A prenup for a second or (subsequent) marriage should address all of the concerns of an initial marriage as well as addressing concerns arising from obligations from the previous marriage. It can also spell out the distribution of assets in the case of death of one of the partners, to ensure that person’s children get any intended inheritance — again, in conjunction with a will or living trust.
6. Avoid extensive court proceedings in the event of divorce
A divorce is a painful enough process as is, made even more so by a long, drawn-out and expensive legal process that can cost on average $15,000 per person. And trying to come to an agreement on divvying up your assets and property when your negative feelings towards your former partner are at their highest is challenging on the best day.
A prenup signed ahead of your marriage will at least alleviate some of the headache of fighting over your assets and make the process somewhat smoother, if not easier.
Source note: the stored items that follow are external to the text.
(** X12 (balCreateFnWeightedPool2TokensFactory).
    The two-token factory returns only for a description of exactly two
    tokens.  Then it returns [False] exactly when the weights do not compare
    equal to [1.0], and otherwise a create call whose tokens are the two
    addresses in ascending order, whose weights follow that order, and whose
    oracle flag is the description's, a string counting as true exactly
    when its lower-case form is [true], and an absent entry as false. *)
Theorem balCreateFnWeightedPool2TokensFactory_two_tokens (poolData : pool_data)
    (r : or_false contract_fn) (w w' : world) :
  balCreateFnWeightedPool2TokensFactory poolData w = (Ret r, w') ->
  length (pd_tokens poolData) = 2%nat /\
  (forall l xs, heap w !! l = Some xs -> heap w' !! l = Some xs) /\
  exists sum,
    weight_sum poolData (pd_tokens poolData).*1 (PFloat 0) = Ret sum /\
    match r with
    | PyFalse => num_eq sum (PFloat 1) = false
    | Val fn =>
        num_eq sum (PFloat 1) = true /\
        exists ys weights fee,
          fn = FnCreateWeighted2Tokens (pd_name poolData) (pd_symbol poolData)
                 (toChecksumAddress <$> ys) weights fee
                 match pd_oracleEnabled poolData with
                 | Some (inl b) => b
                 | Some (inr text) => bool_decide (str_lower text = "true")
                 | None => false
                 end
                 (owner_of poolData) /\
          ys ≡ₚ (pd_tokens poolData).*1 /\ Sorted str_le ys /\
          Forall2 (scaled_weight_ok poolData) ys weights
    end.
Proof.
  intros Hrun.
  assert (length (pd_tokens poolData) = 2%nat) as Hlen.
  { destruct (decide (length (pd_tokens poolData) = 2%nat)) as [|Hne]; [done|].
    destruct (balCreateFnWeightedPool2TokensFactory_wrong_count poolData w Hne)
      as (w0 & Hraise & _). congruence. }
  split; [done|]. revert Hrun. unfold balCreateFnWeightedPool2TokensFactory.
  rewrite (sorted_keys_run poolData (fun '(tokens, checksumTokens) => _)).
  set (ys := merge_sort str_le (pd_tokens poolData).*1).
  set (w1 := set_heap _ w).
  erewrite bind_run by (apply list_len_run; apply lookup_insert_eq).
  assert (length ys = 2%nat) as ->.
  { unfold ys. by rewrite (Permutation_length (merge_sort_Permutation _ _)), length_fmap. }
  simpl.
  intros (ok & w2 & Hok & Hrest)%bind_Ret_inv.
  apply balWeightsEqualOne_Ret in Hok as (sum & Hsum & -> & Hh2).
  assert (forall w3, heap w3 = heap w2 ->
            forall l xs, heap w !! l = Some xs -> heap w3 !! l = Some xs) as Hkeep.
  { intros w3 -> l xs Hl. rewrite Hh2. by apply fresh_list_keeps_others. }
  destruct (num_eq sum (PFloat 1)) eqn:Heq; simpl in Hrest.
  - apply bind_Ret_inv in Hrest
      as (ws & w3 & (ys' & Hys & -> & Hws)%intWithDecimalsWeights_Ret & Hrest).
    rewrite Hh2 in Hys. simpl in Hys. rewrite lookup_insert_eq in Hys.
    injection Hys as <-.
    apply bind_Ret_inv in Hrest as (fee & w3 & ->%swapFeePercentage_Ret & Hrest).
    apply bind_Ret_inv in Hrest as (owner & w3 & (-> & Hh3 & _)%balSetOwner_Ret & Hrest).
    apply bind_Ret_inv in Hrest as (fn & w4 & (-> & -> & _)%build_call_Ret & Hrest).
    injection Hrest as <- <-. split; [apply Hkeep; congruence|].
    exists sum. split; [done|]. split; [done|].
    exists ys, ws, fee. split; [done|].
    split; [apply merge_sort_Permutation|]. split; [apply Sorted_merge_sort, _|done].
  - injection Hrest as <- <-. split; [by apply Hkeep|]. by exists sum.
Qed.
End Factories.

Lemma balCreateFnWeightedPoolFactory_aligned_witness :
  let poolData := pool_of [("0xBB", PFloat 0.25); ("0xAA", PFloat 0.75)] in
  let r := @balCreateFnWeightedPoolFactory fixed_collaborators poolData empty_world in
  (forall l xs, heap empty_world !! l = Some xs -> heap r.2 !! l = Some xs) /\
  exists sum,
    weight_sum poolData (pd_tokens poolData).*1 (PFloat 0) = Ret sum /\
    num_eq sum (PFloat 1) = true /\
    exists ys weights fee,
      FnCreateWeighted "pool" "BPT" ["0xAA"; "0xBB"]
        [750000000000000000; 250000000000000000] 3000000000000000
        (Val ZERO_ADDRESS) =
      FnCreateWeighted (pd_name poolData) (pd_symbol poolData)
        (@toChecksumAddress fixed_collaborators <$> ys) weights fee
        (@owner_of fixed_collaborators poolData) /\
      ys ≡ₚ (pd_tokens poolData).*1 /\ Sorted str_le ys /\
      Forall2 (scaled_weight_ok poolData) ys weights.
Proof.
  intros poolData r.
  apply (@balCreateFnWeightedPoolFactory_aligned fixed_collaborators poolData
           (Val (FnCreateWeighted "pool" "BPT" ["0xAA"; "0xBB"]
                   [750000000000000000; 250000000000000000] 3000000000000000
                   (Val ZERO_ADDRESS)))
           empty_world r.2).
  vm_compute. reflexivity.
Defined.

Lemma balCreateFnWeightedPoolFactory_malformed_owner_witness :
  let r :=
    @balCreateFnWeightedPoolFactory fixed_collaborators (pool_owned_by "0x123")
      empty_world in
  r.1 = Raise ValidationError /\
  (trace r.2 = trace empty_world \/
   ValidationError = ValidationError /\
   (exists sum,
      weight_sum (pool_owned_by "0x123") (pd_tokens (pool_owned_by "0x123")).*1
        (PFloat 0) = Ret sum /\
      num_eq sum (PFloat 1) = true) /\
   trace r.2 =
     EvError ("Entry for " +:+ quoted "owner" +:+
              " must be a 42 character Ethereum address beginning with " +:+
              quoted "0x") :: trace empty_world).
Proof.
  intros r. split; [vm_compute; reflexivity|].
  apply (@balCreateFnWeightedPoolFactory_malformed_owner fixed_collaborators
           (pool_owned_by "0x123") "0x123" (Raise ValidationError) empty_world r.2).
  - reflexivity.
  - vm_compute. lia.
  - vm_compute. reflexivity.
Defined.

Lemma balCreateFnWeightedPool2TokensFactory_two_tokens_witness :
  let owner := "0x00000000000000000000000000000000000000AB"%string in
  let poolData := pool_owned_by owner in
  let r :=
    @balCreateFnWeightedPool2TokensFactory fixed_collaborators poolData empty_world in
  length (pd_tokens poolData) = 2%nat /\
  (forall l xs, heap empty_world !! l = Some xs -> heap r.2 !! l = Some xs) /\
  exists sum,
    weight_sum poolData (pd_tokens poolData).*1 (PFloat 0) = Ret sum /\
    num_eq sum (PFloat 1) = true /\
    exists ys weights fee,
      FnCreateWeighted2Tokens "pool" "BPT" ["0xAA"; "0xBB"]
        [500000000000000000; 500000000000000000] 3000000000000000 true
        (Val (@toChecksumAddress fixed_collaborators owner)) =
      FnCreateWeighted2Tokens (pd_name poolData) (pd_symbol poolData)
        (@toChecksumAddress fixed_collaborators <$> ys) weights fee
        match pd_oracleEnabled poolData with
        | Some (inl b) => b
        | Some (inr text) => bool_decide (str_lower text = "true")
        | None => false
        end
        (@owner_of fixed_collaborators poolData) /\
      ys ≡ₚ (pd_tokens poolData).*1 /\ Sorted str_le ys /\
      Forall2 (scaled_weight_ok poolData) ys weights.
Proof.
  intros owner poolData r.
  apply (@balCreateFnWeightedPool2TokensFactory_two_tokens fixed_collaborators
           poolData
           (Val (FnCreateWeighted2Tokens "pool" "BPT" ["0xAA"; "0xBB"]
                   [500000000000000000; 500000000000000000] 3000000000000000
                   true (Val (@toChecksumAddress fixed_collaborators owner))))
           empty_world r.2).
  vm_compute. reflexivity.
Defined.

(** ** Methods that only read *)

Lemma only_reads_refl (w : world) : only_reads w w.
Proof. by exists []. Qed.

Lemma only_reads_trans (w1 w2 w3 : world) :
  only_reads w1 w2 -> only_reads w2 w3 -> only_reads w1 w3.
Proof.
  intros (evs1 & Ht1 & He1) (evs2 & Ht2 & He2).
  exists (evs2 ++ evs1). split; [by rewrite Ht2, Ht1, (assoc_L (++))|].
  by apply Forall_app.
Qed.

Lemma only_reads_unchanged (w w' : world) :
  only_reads w w' -> submissions_unchanged w w'.
Proof.
  intros (evs & Ht & He). unfold submissions_unchanged, sent, waited, nonce_fetches.
  rewrite Ht, !omap_app, !(omap_allowed is_read _ evs) by (done || by intros []).
  done.
Qed.

Lemma silent_same_trace {A} (m : Py A) :
  (forall w, trace (m w).2 = trace w) -> silent m.
Proof. intros Hm w. exists []. by rewrite Hm. Qed.

Lemma silent_of_quiet {A} (m : Py A) : quiet is_read m -> silent m.
Proof. intros Hq w. by destruct (Hq w) as (_ & _ & Hr). Qed.

Lemma silent_ret {A} (a : A) : silent (ret a).
Proof. intros w. apply only_reads_refl. Qed.

Lemma silent_lift {A} (r : result A) : silent (lift r).
Proof. intros w. apply only_reads_refl. Qed.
7. Openly communicate and prepare yourself for the possibility of divorce
No one wants to enter marriage thinking about the possibility of its failure, but given the oft-cited divorce rates, it’s a reality impossible to ignore. Having that difficult conversation with your partner before you get married about the potential for divorce and finances, allows you to be open and honest with one another, and prepares you for the difficult conversations that are required in any marriage.
When you’re prepared for the possibility that your marriage could end in divorce, you’re being emotionally realistic. You’re also being open with your partner about your financial status, needs and concerns as you enter marriage.
These 7 reasons favor a prenup. Remember, for a prenuptial agreement to be valid, you and your partner will each need independent legal representation.